S'il dit s'adresser aux habitants de l'Azawad, Iyad Ag Ghali s'exprime néanmoins dans un excellent arabe littéraire, très peu compris dans la région. Dans ses longues tirades, l'émir d'Ansar Dine utilise à maintes reprises le terme de « croisés » pour définir ceux qu'ils veut combattre : en première ligne l'Etat français, « l'ennemi historique de l'islam » affirme-t-il.

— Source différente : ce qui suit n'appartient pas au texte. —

(** A call that returns an error may have spoiled what it had not yet written of its range; when
    it had no memory for the page of a chunk, the whole page counts. *)
Definition fail_loss (c c' : fg_ctl) : list loss :=
  if fg_fails c c' then
    match fg_range c with Some (lo, len) => [LostRange lo len] | None => [] end ++
    match c with FgLookup l => [LostRange (ck_base (chunk_of l)) NOX_DATAZONE_SIZE] | _ => [] end
  else [].

(** The part of a range that lies in the zone of a page. *)
Definition overlap (offset size : Z) (p : scrap_page) : option loss :=
  let lo := Z.max offset (base p) in
  let hi := Z.min (offset + size) (base p + NOX_DATAZONE_SIZE) in
  if lo <? hi then Some (LostOrder lo (hi - lo)) else None.

(** What a caller does behind the back of the pipeline: a direct write over pages that are live,
    and the unlinking of a page of another base. *)
Definition order_loss (sh : shared S) (c c' : fg_ctl) : list loss :=
  match c, c' with
  | FgDirect _ _ size offset, FgIdle 0 =>
      omap (fun ap => overlap offset size ap.2) (map_to_list (sh_heap sh))
  | _, _ => option_list ((fun b => LostOrder b NOX_DATAZONE_SIZE) <$> stale_detach sh c c')
  end.

Definition fg_loss (sh : shared S) (c c' : fg_ctl) : list loss :=
  fail_loss c c' ++ order_loss sh c c'.

(** The zones of a batch. *)
Definition batch_loss (h : heap) (batch : list addr) : list loss :=
  omap (fun a => p ← h !! a; Some (LostRange (base p) NOX_DATAZONE_SIZE)) batch.

Definition s2_loss (sh : shared S) (t t' : s2_ctl) : list loss :=
  match t, t' with
  | S2Write batch, S2WriteEnd _ false => batch_loss (sh_heap sh) batch
  | _, _ => []
  end.

(** Stage-1 gives a page up because its holes could not be read. *)
Definition s1_loss (c c' : s1_ctl) : list loss :=
  match c, c' with S1Apply _ b None, S1DropDec => [LostPage b] | _, _ => [] end.

(** What the transition between two states may have spoiled. *)
Definition step_loss (s s' : sys S) : list loss :=
  s1_loss (s1_at (y_s1 s)) (s1_at (y_s1 s')) ++ s2_loss (y_sh s) (y_s2 s) (y_s2 s') ++
  (map_to_list (y_fg s) ≫= fun '(i, c) => fg_loss (y_sh s) c (default c (y_fg s' !! i))).

(** A run, with what it may have spoiled. *)
Inductive losing_run : sys S -> list event -> list loss -> sys S -> Prop :=
| lr_refl s : losing_run s [] [] s
| lr_step s es ls s1 l s2 :
    losing_run s es ls s1 -> sys_step s1 l s2 ->
    losing_run s (es ++ option_list l) (ls ++ step_loss s1 s2) s2.

(** A checked schedule, with what it may have spoiled. *)
Fixpoint run_losing (s : sys S) (ms : list move) : option (sys S * list event * list loss) :=
  match ms with
  | [] => Some (s, [], [])
  | m :: ms =>
      '(s', l) ← exec true s m;
      '(s2, es, ls) ← run_losing s' ms;
      Some (s2, option_list l ++ es, step_loss s s' ++ ls)
  end.

Lemma losing_cons s l s1 es ls s2 :
  sys_step s l s1 -> losing_run s1 es ls s2 ->
  losing_run s (option_list l ++ es) (step_loss s s1 ++ ls) s2.
Proof.
  intros Hs Hr. induction Hr as [s1|s1 es ls s2 l' s3 Hr IH Hs'].
  - rewrite !app_nil_r. exact (lr_step s [] [] s l s1 (lr_refl s) Hs).
  - rewrite !app_assoc. econstructor; [by apply IH|done].
Qed.

Lemma run_losing_ok ms : forall s s' es ls,
  run_losing s ms = Some (s', es, ls) -> losing_run s es ls s'.
Proof.
  induction ms as [|m ms IH]; intros s s' es ls E; cbn [run_losing] in E.
  - injection E as <- <- <-. constructor.
  - bind_step E. bind_step E. injection E as <- <- <-.
    eapply losing_cons; [by eapply exec_step|by apply IH].
Qed.

(** Every run is one, for some losses. *)
Lemma run_loses (s : sys S) es s' : sys_run s es s' -> exists ls, losing_run s es ls s'.
Proof.
  intros Hr. induction Hr as [s|s es s1 l s2 Hr [ls IH] Hs]; [by exists []; constructor|].
  eexists. by econstructor.
Qed.

Lemma losing_sys s es ls s' : losing_run s es ls s' -> sys_run s es s'.
Proof. intros Hr. induction Hr; econstructor; eauto. Qed.

Definition engine_losing (x : S) (es : list event) (ls : list loss) (s : sys S) : Prop :=
  exists e high low w st junk callers s0,
    engine_open e high low w st x junk callers = Some s0 /\ g_live w = 0 /\ stats_wf st /\
    losing_run s0 es ls s.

En utilisant un argument souvent entendu dans les rebellions touarègues, Ag Ghali fustige également l'armée malienne qui se venge, dit-il, « en commettant des massacres, en torturant, en jetant les corps dans les puits ». La Minusma, composée d'après le chef jihadiste « de mercenaires africains sous l’appellation mensongère de maintien de la paix », est également critiquée.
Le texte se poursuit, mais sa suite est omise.